Market participants and observers are watching how the banking sector, tasked with supporting short- and long-term recovery efforts while exposed to sensitive industries, is handling the current state of low profits, high loan demand, and surging corporate defaults.

In the U.S., community banks’ commercial lending is surging due to the federal government’s emergency lending Paycheck Protection Program, according to S&P Global Market Intelligence. Commercial and industrial lending by small and medium-sized banks, excluding the 25 banks with the most assets, increased 10.7% (or $82 billion) in the week ended April 22, according to Federal Reserve data. In the previous week, lending expanded 6.7% (or $48.18 billion).

Additionally, April saw a widespread rally of  U.S. banking stocks, signaling that investors have looked beyond banks’ weak first-quarter earnings, stock buyback suspensions, and calls for cash dividend suspensions.

Of the approximately 125 borrowers S&P Global Ratings rates in the retail and restaurant sectors, approximately 30% are now rated 'CCC+' or lower. This indicates at least a 1-in-2 chance that they will default and suggests a default rate among retailers of almost 20% for speculative-grade issuers. S&P Global Ratings traditionally expects a 10% default rate across the broader corporate rated landscape.

Five of Spain's largest lenders reported dramatic profit decreases in the first quarter, according to S&P Global Market Intelligence data. This week, Spain began the first phase of its economic reopening, allowing restaurants, hotels, bars, and places of worship to operate at 30% capacity—but political agreements within the country may see a reversal of the re-opening. S&P Global Ratings expects Spain’s GDP to shrink 8.8% this year as both household consumption and the external sector suffer from the pandemic’s fallout. Likewise, the outlook for the banking sector remains dismal. S&P Global Market Intelligence reports that declining demand for mortgages and consumer finance, and rising provisions for bad loans, will continue to crush Spanish banks’ profits in the coming months.  

Analysts agree that South Africa’s largest banks have built up sizable capital buffers to withstand a likely spike in loan defaults. The South African Reserve Bank projects the country’s economy to contract 6.1% this year due to the pandemic. The central bank has waived capital charge increases for household, small and medium-sized enterprise, and corporate loans that are restructured as a result of the impact of the pandemic. These regulatory measures will likely help South African banks navigate a crisis-caused recession. The country began easing its lockdown this week after five weeks of restrictions.

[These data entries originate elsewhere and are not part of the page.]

(** * Long-document question answering: a model of [app/services/qa_service.py]

    The functions of the service are embedded as Rocq functions with the
    names they have in the source.  Conventions of the embedding:

    - a Python [str] is a list of characters ([str := list ascii]); the
      character classes used by [str.split], [str.strip], [str.upper],
      [str.isupper] and by the regular expressions ([\s], [\w], [\b]) are
      those Python uses on ASCII text (a character above 127 counts as
      neither blank, letter nor digit, and has no other case), so what is
      stated of letters, case or character classes is stated of ASCII
      characters ([Char.isascii]);
    - a Python [int] is a [Z]; slices and indices follow Python, negative
      indices included;
    - a Python [float] is an IEEE binary64 number ([PrimFloat.float]), with
      Python's [min], [max] and comparisons; an [int] compared with a
      [float] is converted first, which is exact below 2^53;
    - the pretrained pipeline is a parameter ([pipeline_t]); a call either
      raises or returns a list of (answer, score) pairs, and loading it
      may raise; what is raised is an instance of [Exception], except in
      [Module Interruptible], where a call can also raise outside
      [Exception] ([KeyboardInterrupt], [SystemExit]);
    - the [while] loop of [smart_chunking] runs on fuel; every turn of it
      appends a window to a list that is never shortened, so a run of the
      loop that does not end on its own ends in the MemoryError of an
      append, and the fuel stands for the number of turns memory allows;
    - a call of [answer_question] has an [outcome]: it returns or
      raises. *)

From Stdlib Require Import List ZArith Lia Bool Ascii String Floats.
From Stdlib Require Import Permutation.
Import ListNotations.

J. Crew, the New York-based fashion retailer, filed for bankruptcy yesterday, marking what S&P Global Ratings sees as the first of many firms that will likely restructure in or out of court in the next 1-2 years. J. Crew's debt totaled $2 billion, according to S&P Global Market Intelligence, which also reports that three Asia-based clothing-makers, each with claims of more than $10 million, are among the top creditors with unsecured claims in the retailer’s Chapter 11 bankruptcy filing. Eight retail and restaurant issuers rated by S&P Global Ratings have defaulted since the start of this year, including U.S. retailers J.C. Penney and Neiman Marcus in April.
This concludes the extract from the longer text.